> _ACTION ITEM_: Of the records that follow, copy only the lines from the line containing "as_2d vb = Some (nb, basis) →" to the line containing "Lemma coalesced_creation_settles pf", both included, exactly as written.

> _EXERCISE DATA_:
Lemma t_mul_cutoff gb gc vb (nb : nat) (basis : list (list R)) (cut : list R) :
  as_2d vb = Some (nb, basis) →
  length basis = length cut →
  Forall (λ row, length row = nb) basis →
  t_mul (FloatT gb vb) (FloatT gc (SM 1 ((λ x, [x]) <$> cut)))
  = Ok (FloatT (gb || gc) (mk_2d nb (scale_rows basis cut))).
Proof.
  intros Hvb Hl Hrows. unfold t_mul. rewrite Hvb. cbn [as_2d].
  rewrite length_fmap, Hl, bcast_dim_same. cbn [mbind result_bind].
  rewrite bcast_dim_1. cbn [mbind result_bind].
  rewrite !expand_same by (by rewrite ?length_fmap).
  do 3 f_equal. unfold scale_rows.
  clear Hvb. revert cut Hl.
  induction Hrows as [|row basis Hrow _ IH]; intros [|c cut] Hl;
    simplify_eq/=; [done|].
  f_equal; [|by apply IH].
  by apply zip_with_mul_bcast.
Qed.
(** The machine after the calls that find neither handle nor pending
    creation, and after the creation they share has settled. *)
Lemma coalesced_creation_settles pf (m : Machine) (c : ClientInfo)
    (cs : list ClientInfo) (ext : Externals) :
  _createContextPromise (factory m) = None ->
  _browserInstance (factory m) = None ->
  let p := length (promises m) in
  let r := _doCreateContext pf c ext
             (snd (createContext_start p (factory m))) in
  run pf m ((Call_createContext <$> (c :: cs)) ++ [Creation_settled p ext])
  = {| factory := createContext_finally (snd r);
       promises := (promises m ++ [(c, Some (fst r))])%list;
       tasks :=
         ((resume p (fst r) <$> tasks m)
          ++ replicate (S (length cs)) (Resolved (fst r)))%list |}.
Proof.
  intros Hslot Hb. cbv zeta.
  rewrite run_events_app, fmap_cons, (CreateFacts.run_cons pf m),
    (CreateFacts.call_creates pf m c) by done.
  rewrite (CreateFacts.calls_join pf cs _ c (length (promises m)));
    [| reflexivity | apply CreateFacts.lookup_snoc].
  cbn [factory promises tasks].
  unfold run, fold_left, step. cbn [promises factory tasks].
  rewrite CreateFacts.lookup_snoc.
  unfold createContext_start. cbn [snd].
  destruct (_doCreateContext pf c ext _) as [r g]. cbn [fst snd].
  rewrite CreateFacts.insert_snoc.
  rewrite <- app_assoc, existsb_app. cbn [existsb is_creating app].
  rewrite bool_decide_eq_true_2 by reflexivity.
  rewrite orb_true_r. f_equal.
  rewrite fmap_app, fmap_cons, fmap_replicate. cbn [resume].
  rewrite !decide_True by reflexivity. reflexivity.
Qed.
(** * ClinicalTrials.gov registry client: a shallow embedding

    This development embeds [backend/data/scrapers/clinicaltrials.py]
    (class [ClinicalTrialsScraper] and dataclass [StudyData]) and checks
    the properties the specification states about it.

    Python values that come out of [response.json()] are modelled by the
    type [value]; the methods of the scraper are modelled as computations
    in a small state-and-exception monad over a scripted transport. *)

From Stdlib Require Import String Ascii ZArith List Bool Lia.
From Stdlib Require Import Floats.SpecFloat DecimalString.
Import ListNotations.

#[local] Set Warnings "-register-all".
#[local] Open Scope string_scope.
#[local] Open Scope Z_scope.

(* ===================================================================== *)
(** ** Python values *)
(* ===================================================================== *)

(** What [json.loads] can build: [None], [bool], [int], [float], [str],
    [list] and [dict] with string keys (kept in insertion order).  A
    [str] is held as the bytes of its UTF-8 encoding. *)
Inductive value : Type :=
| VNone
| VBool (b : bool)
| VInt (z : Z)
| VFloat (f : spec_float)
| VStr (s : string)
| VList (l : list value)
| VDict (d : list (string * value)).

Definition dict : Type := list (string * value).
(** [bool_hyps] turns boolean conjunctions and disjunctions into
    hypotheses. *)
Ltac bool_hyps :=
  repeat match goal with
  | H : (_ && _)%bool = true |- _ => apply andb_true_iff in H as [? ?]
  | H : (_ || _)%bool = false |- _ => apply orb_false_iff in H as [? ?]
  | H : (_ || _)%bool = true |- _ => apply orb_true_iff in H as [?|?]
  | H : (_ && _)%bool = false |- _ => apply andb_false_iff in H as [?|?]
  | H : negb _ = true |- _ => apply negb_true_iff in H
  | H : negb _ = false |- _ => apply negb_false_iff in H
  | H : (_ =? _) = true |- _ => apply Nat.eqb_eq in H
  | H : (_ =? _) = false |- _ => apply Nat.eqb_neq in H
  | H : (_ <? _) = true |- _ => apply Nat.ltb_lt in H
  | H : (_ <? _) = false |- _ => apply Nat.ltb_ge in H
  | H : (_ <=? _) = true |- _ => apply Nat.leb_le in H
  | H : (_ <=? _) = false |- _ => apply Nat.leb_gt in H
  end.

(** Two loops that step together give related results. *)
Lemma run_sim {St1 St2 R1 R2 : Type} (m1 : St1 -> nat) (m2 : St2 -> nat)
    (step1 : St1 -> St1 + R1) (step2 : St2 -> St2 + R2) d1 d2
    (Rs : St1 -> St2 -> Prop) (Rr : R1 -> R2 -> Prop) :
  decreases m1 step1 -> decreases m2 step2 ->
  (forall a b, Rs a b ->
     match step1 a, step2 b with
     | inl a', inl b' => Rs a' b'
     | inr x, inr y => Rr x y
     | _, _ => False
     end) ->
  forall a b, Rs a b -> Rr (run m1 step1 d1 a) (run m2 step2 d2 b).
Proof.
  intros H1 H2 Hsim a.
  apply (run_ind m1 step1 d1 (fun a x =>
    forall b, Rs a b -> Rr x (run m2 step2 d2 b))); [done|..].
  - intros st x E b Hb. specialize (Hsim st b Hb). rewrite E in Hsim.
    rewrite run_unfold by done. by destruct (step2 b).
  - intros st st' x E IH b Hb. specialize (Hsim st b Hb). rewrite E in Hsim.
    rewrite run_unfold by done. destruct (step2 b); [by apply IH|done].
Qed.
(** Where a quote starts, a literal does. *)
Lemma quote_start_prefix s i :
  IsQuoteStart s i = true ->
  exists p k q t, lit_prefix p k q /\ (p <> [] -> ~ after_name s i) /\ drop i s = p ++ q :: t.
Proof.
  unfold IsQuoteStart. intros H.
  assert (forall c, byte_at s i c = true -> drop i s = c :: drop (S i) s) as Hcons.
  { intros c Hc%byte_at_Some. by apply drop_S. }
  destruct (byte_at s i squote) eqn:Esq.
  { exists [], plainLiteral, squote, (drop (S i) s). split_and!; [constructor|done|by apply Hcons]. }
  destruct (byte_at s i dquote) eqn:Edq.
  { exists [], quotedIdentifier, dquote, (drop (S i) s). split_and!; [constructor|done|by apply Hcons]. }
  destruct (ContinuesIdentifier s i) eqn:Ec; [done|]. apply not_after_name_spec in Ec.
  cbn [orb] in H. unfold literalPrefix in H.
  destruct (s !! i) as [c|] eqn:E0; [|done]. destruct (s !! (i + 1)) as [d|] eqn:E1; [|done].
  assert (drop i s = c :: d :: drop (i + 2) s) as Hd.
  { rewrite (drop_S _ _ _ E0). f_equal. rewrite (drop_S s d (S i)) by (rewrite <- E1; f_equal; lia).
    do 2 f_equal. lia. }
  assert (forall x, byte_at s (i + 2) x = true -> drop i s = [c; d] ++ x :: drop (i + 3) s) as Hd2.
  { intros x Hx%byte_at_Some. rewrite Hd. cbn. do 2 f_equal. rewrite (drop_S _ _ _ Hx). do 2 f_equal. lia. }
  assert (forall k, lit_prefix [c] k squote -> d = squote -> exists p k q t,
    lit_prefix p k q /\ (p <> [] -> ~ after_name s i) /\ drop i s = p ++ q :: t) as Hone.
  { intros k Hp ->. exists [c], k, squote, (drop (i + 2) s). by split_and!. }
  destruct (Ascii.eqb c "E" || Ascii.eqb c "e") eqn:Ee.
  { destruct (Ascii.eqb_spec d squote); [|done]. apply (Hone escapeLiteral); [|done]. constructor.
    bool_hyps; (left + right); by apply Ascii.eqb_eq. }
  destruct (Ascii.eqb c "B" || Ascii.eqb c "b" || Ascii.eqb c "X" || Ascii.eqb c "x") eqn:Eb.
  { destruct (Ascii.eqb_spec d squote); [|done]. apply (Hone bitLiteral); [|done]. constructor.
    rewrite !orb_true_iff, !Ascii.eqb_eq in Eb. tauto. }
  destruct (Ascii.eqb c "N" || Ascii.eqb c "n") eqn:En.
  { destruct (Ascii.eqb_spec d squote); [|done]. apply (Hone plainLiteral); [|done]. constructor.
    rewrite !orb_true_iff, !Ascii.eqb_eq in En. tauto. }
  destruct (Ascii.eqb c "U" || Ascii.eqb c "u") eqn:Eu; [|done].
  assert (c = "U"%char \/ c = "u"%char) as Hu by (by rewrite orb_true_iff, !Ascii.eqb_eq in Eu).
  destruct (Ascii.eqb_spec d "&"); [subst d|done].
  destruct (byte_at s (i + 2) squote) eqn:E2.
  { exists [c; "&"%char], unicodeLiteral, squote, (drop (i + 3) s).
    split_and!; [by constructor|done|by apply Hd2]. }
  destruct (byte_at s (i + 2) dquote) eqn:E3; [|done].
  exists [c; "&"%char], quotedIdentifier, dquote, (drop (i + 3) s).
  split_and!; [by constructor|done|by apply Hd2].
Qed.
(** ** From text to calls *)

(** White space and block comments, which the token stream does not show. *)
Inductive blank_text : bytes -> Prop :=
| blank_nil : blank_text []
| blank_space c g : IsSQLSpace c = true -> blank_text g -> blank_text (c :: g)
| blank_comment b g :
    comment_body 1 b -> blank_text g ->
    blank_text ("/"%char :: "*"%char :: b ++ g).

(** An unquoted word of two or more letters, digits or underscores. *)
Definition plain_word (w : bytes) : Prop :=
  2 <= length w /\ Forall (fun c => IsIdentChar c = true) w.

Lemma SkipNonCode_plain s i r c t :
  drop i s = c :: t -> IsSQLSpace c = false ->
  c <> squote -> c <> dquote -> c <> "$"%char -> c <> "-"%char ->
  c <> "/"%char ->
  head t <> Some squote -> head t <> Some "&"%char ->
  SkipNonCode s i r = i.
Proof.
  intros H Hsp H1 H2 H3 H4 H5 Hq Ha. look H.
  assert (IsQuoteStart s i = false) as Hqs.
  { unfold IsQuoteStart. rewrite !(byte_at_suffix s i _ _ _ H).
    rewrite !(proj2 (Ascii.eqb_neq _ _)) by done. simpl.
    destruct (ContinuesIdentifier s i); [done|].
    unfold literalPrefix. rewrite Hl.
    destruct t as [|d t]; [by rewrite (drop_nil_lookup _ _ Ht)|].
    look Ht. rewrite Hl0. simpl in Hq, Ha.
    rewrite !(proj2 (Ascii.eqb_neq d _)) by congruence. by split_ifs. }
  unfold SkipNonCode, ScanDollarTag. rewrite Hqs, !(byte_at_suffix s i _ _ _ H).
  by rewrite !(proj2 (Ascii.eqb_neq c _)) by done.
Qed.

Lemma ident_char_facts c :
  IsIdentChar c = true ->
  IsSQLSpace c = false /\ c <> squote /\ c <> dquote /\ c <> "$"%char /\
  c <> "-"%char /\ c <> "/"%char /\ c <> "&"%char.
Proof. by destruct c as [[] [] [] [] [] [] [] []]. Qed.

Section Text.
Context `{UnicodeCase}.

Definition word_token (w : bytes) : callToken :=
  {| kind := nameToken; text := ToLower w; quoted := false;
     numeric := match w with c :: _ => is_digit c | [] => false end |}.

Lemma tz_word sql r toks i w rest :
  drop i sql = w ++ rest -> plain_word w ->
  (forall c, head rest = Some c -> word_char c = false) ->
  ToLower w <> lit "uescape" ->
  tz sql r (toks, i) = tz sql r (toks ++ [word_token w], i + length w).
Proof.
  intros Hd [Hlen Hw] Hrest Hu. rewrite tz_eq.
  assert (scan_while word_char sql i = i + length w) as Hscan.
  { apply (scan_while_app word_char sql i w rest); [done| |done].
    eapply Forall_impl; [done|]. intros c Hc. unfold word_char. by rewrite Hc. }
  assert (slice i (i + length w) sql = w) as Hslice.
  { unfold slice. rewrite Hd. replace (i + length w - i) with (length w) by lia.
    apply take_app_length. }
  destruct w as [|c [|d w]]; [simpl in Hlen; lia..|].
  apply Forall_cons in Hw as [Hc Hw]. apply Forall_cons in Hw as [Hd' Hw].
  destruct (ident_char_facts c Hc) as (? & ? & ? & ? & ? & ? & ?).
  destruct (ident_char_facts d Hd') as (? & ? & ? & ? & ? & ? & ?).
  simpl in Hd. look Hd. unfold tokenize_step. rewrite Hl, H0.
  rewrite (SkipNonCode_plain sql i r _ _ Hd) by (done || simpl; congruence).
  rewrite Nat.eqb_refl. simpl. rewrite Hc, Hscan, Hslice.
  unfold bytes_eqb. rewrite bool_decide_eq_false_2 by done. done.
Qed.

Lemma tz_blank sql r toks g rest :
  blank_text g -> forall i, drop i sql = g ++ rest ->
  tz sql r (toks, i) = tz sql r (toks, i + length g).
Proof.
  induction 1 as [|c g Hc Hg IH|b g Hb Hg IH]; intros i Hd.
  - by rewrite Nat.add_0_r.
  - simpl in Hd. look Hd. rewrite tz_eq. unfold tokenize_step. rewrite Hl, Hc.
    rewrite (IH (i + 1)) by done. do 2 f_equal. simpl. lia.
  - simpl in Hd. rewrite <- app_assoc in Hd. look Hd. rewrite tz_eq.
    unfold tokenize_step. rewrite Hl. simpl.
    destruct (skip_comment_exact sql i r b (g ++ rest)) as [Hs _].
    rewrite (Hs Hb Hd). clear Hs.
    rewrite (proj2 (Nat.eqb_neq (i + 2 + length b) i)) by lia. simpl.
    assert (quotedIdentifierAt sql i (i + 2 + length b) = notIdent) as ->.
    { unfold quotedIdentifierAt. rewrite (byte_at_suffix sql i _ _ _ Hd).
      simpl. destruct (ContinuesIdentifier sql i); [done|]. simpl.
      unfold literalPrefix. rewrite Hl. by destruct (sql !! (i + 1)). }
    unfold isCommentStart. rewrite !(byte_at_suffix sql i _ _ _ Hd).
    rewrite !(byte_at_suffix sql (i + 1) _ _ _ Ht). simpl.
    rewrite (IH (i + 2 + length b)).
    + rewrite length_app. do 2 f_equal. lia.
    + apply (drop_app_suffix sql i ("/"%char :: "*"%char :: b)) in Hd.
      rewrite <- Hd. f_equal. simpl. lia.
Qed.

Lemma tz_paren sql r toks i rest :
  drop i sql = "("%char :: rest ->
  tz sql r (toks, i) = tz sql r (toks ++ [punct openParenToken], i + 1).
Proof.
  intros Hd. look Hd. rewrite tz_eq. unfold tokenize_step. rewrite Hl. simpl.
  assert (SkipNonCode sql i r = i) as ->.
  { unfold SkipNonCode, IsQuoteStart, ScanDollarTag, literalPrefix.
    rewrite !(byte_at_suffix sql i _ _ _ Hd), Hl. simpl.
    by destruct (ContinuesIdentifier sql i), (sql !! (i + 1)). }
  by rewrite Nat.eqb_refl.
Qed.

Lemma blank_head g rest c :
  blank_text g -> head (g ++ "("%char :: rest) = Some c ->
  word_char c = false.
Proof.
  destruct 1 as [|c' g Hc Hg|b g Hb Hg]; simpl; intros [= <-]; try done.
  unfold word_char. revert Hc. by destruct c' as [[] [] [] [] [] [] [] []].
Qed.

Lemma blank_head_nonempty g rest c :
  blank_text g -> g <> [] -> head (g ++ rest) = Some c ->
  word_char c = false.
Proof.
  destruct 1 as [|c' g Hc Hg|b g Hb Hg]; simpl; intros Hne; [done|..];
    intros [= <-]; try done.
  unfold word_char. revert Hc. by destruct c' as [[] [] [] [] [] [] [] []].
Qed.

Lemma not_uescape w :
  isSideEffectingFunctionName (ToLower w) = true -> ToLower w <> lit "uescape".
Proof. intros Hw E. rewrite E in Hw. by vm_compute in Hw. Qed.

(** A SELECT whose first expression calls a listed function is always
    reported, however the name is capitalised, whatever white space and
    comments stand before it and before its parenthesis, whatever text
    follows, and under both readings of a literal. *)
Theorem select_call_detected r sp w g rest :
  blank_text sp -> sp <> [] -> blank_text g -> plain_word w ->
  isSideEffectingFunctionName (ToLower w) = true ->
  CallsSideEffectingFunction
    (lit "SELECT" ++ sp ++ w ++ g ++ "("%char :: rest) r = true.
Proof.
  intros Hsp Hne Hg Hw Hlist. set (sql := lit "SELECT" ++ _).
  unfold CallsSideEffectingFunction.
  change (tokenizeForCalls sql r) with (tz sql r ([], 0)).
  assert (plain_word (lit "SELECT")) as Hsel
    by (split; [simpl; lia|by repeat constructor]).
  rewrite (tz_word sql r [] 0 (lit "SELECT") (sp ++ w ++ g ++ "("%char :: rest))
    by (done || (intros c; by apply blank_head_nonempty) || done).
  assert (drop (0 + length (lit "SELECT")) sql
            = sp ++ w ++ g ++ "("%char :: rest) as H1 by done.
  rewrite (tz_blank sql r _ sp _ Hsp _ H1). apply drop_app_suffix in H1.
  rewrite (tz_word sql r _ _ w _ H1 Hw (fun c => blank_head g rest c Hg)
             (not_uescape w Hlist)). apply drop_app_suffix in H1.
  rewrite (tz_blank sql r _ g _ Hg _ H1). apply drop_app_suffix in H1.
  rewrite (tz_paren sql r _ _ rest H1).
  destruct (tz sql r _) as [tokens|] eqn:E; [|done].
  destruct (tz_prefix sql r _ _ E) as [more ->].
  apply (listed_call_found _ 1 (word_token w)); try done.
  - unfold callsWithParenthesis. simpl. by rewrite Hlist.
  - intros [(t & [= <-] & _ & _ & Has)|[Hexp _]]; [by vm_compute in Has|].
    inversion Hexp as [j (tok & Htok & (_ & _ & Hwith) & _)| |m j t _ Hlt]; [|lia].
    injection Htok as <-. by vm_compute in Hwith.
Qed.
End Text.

> _WORKED SOLUTION_:
  as_2d vb = Some (nb, basis) →
  length basis = length cut →
  Forall (λ row, length row = nb) basis →
  t_mul (FloatT gb vb) (FloatT gc (SM 1 ((λ x, [x]) <$> cut)))
  = Ok (FloatT (gb || gc) (mk_2d nb (scale_rows basis cut))).
Proof.
  intros Hvb Hl Hrows. unfold t_mul. rewrite Hvb. cbn [as_2d].
  rewrite length_fmap, Hl, bcast_dim_same. cbn [mbind result_bind].
  rewrite bcast_dim_1. cbn [mbind result_bind].
  rewrite !expand_same by (by rewrite ?length_fmap).
  do 3 f_equal. unfold scale_rows.
  clear Hvb. revert cut Hl.
  induction Hrows as [|row basis Hrow _ IH]; intros [|c cut] Hl;
    simplify_eq/=; [done|].
  f_equal; [|by apply IH].
  by apply zip_with_mul_bcast.
Qed.
(** The machine after the calls that find neither handle nor pending
    creation, and after the creation they share has settled. *)
Lemma coalesced_creation_settles pf (m : Machine) (c : ClientInfo)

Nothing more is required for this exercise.